Data supplied START

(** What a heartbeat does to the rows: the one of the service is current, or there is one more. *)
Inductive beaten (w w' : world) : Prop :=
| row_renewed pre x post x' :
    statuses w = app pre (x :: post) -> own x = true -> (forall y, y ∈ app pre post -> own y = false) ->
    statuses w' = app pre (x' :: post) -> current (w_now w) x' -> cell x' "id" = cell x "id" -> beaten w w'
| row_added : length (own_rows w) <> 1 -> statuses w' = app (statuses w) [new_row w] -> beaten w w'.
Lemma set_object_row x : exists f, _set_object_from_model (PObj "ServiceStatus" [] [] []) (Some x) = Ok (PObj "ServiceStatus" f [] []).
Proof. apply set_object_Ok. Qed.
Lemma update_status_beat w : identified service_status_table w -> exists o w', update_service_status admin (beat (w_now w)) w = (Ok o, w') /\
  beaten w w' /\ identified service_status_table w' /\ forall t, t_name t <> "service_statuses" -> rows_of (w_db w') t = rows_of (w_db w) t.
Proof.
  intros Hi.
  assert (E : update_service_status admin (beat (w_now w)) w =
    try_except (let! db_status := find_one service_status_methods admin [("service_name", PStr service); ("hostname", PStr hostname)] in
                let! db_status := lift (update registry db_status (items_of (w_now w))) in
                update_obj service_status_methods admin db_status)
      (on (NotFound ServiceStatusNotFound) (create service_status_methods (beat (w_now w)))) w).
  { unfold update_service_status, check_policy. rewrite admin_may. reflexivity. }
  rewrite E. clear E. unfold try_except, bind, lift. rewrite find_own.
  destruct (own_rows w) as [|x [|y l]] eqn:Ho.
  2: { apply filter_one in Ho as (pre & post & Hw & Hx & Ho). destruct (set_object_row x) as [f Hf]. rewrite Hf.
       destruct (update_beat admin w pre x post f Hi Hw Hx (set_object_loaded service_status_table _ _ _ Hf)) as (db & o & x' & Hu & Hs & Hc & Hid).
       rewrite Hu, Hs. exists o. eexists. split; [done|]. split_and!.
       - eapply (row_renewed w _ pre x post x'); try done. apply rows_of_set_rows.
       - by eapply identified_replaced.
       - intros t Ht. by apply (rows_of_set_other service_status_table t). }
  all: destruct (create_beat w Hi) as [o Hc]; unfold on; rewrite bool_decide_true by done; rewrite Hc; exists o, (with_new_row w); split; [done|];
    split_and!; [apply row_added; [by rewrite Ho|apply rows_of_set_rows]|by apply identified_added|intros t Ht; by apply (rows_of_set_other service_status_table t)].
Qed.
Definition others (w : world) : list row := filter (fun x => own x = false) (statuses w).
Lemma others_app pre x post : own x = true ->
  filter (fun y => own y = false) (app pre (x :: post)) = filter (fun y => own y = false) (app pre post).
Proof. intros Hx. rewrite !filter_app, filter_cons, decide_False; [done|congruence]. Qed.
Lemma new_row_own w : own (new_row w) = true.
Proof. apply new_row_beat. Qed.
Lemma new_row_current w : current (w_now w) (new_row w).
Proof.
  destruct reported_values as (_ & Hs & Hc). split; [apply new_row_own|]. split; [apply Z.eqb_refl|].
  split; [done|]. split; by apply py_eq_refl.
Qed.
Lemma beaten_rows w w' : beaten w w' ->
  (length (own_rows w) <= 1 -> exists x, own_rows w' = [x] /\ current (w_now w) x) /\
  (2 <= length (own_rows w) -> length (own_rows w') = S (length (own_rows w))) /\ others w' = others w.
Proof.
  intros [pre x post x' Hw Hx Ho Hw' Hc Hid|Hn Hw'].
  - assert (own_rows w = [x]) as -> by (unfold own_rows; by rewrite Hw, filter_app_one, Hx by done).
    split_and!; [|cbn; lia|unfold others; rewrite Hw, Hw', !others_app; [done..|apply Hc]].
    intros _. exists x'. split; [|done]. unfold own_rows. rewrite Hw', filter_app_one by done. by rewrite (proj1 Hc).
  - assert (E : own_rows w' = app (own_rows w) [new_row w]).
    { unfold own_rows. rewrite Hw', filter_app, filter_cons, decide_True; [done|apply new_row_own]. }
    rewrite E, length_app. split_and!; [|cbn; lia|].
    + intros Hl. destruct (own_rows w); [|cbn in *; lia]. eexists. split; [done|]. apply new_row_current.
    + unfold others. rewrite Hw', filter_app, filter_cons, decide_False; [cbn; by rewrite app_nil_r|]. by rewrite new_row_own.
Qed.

Data supplied END
Data supplied START

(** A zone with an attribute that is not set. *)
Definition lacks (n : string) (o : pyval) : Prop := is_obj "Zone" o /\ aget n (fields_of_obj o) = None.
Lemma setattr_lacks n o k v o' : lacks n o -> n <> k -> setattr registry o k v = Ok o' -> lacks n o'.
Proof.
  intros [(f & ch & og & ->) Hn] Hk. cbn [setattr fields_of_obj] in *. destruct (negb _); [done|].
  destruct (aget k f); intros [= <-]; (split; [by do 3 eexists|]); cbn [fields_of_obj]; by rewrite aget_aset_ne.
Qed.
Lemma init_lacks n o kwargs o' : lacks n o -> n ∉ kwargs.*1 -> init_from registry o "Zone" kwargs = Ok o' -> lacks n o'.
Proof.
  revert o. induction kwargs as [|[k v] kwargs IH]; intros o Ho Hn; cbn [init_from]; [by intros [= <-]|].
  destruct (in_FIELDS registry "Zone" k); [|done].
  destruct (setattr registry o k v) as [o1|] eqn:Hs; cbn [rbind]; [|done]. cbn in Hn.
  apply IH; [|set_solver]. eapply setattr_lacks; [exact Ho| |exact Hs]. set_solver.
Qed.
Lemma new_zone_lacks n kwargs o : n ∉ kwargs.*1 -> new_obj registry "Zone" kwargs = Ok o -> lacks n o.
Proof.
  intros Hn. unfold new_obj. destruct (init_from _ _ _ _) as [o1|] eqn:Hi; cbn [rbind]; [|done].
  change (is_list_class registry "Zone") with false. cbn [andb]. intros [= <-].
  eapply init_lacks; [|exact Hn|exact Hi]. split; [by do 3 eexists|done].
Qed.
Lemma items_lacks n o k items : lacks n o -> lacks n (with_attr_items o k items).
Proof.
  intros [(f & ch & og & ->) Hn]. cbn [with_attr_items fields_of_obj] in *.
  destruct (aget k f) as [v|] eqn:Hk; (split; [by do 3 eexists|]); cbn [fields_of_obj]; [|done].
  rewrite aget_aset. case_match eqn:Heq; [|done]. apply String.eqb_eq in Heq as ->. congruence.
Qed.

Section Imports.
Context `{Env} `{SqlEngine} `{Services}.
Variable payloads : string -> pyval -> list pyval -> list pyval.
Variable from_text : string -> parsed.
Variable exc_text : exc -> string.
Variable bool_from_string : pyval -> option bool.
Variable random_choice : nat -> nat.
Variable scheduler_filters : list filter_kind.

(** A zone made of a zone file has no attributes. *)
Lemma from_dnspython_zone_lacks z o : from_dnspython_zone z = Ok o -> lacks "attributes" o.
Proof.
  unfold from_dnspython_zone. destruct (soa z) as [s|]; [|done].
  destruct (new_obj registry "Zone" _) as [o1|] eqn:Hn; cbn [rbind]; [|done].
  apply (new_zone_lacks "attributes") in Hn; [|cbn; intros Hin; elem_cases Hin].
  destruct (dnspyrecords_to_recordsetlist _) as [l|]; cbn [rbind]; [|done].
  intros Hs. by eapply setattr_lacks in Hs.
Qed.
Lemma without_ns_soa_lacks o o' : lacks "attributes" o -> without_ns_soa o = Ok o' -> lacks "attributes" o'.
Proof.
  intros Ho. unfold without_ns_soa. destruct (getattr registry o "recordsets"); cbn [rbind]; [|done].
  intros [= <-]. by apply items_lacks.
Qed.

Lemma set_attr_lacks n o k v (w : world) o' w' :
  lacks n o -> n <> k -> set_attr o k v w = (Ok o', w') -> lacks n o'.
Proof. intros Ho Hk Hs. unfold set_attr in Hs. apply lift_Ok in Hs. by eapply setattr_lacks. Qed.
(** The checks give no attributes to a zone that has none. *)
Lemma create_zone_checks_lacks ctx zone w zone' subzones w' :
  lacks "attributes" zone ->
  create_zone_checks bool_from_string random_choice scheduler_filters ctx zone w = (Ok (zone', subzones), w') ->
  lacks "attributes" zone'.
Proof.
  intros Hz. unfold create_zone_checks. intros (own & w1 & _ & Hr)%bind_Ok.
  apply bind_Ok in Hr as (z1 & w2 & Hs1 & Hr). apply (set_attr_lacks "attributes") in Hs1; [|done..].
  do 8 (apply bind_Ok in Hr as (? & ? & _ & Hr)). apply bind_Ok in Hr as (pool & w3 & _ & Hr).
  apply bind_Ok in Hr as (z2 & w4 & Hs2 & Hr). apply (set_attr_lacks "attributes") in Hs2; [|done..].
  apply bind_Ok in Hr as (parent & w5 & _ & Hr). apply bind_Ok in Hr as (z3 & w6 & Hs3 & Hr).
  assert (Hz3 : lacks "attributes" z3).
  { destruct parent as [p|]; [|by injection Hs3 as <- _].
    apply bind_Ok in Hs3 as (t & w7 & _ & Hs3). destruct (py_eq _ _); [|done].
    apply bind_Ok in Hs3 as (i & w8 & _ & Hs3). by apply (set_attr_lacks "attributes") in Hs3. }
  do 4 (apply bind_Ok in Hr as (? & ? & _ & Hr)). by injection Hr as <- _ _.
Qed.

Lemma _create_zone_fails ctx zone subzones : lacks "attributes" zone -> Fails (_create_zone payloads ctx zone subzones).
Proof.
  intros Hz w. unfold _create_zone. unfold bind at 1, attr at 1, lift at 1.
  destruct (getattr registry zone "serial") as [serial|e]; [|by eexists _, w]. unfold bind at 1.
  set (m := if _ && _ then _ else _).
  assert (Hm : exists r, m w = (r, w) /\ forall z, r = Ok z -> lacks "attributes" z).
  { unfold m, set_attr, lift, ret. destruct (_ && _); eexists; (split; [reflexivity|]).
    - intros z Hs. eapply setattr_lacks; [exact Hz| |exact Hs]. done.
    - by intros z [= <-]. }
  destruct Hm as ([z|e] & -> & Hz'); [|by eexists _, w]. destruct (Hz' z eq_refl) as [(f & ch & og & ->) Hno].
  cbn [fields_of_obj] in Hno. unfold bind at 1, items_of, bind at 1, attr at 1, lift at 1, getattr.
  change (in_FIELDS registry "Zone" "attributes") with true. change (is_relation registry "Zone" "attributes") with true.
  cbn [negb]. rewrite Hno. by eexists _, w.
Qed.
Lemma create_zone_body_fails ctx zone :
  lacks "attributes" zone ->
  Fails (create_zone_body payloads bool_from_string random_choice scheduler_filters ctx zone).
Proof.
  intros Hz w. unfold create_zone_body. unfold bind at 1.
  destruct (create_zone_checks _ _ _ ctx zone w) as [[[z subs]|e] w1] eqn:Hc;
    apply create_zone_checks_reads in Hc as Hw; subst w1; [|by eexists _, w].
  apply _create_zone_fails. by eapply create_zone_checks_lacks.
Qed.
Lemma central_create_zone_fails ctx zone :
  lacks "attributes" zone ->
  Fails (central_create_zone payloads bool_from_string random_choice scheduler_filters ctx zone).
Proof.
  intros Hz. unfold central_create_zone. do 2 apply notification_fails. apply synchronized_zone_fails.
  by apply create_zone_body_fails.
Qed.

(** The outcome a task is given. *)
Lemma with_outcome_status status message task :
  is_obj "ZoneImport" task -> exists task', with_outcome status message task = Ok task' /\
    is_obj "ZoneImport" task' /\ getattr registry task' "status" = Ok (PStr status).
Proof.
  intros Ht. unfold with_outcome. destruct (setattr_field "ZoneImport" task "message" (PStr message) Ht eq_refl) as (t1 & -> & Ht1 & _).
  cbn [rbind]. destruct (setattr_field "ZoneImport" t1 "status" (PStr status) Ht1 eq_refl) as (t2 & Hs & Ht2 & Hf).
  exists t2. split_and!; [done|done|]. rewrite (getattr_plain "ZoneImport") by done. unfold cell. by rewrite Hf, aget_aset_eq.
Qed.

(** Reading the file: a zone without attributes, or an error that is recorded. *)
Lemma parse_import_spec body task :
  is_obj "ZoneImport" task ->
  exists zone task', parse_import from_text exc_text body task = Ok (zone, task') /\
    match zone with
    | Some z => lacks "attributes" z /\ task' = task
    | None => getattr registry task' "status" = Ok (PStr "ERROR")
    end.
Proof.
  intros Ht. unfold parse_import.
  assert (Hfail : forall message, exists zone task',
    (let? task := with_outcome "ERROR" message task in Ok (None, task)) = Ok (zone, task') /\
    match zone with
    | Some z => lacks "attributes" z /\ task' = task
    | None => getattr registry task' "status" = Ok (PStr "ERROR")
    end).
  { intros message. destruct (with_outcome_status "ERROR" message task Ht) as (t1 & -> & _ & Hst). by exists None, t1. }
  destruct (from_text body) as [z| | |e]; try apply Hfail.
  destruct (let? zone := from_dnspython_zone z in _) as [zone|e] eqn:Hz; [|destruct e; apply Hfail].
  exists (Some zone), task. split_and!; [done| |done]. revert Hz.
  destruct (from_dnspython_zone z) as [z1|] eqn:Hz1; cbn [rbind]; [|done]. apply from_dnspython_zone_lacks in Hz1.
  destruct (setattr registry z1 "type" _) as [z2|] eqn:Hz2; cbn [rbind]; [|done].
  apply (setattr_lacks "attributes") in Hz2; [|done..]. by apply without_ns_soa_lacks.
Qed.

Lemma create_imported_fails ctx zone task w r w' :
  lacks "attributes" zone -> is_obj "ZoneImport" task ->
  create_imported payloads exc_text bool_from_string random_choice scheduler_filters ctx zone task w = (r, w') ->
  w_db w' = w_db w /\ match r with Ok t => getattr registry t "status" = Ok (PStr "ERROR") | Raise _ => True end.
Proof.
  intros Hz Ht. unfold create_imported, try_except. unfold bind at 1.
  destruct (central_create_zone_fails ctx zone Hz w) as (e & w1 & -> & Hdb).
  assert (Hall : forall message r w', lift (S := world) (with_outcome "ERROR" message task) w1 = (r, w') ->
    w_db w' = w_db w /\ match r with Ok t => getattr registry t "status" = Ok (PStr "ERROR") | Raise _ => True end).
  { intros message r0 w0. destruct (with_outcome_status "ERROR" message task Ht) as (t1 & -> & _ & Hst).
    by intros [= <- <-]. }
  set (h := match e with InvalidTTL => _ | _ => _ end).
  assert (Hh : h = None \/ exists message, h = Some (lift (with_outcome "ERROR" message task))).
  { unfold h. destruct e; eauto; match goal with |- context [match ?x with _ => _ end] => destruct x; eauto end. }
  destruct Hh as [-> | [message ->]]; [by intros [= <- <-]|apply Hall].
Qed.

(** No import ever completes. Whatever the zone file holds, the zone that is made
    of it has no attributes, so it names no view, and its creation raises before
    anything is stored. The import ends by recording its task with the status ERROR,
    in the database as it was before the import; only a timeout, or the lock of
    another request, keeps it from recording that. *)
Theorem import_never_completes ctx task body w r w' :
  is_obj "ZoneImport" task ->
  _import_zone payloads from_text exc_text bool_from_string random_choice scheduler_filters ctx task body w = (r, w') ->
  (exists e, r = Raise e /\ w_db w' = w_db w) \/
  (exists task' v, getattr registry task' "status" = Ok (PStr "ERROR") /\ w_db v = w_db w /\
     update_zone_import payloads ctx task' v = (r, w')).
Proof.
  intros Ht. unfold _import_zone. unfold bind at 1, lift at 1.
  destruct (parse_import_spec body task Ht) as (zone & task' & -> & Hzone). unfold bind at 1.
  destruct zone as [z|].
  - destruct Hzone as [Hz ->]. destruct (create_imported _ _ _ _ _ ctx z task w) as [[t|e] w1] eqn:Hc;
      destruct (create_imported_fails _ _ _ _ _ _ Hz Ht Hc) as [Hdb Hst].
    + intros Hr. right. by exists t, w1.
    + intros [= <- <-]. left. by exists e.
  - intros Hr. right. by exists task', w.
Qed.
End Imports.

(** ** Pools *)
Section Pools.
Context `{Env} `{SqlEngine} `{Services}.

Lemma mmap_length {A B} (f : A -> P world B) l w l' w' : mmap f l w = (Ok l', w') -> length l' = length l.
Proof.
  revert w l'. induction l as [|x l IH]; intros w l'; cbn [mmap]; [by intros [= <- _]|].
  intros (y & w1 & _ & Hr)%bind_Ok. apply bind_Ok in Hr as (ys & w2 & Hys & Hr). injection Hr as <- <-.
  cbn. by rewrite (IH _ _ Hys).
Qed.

Data supplied END

> **The problem**
All lines in the entries above that hold the word "cell" need to be copied.

> **Solution**
    statuses w' = app pre (x' :: post) -> current (w_now w) x' -> cell x' "id" = cell x "id" -> beaten w w'
  exists t2. split_and!; [done|done|]. rewrite (getattr_plain "ZoneImport") by done. unfold cell. by rewrite Hf, aget_aset_eq.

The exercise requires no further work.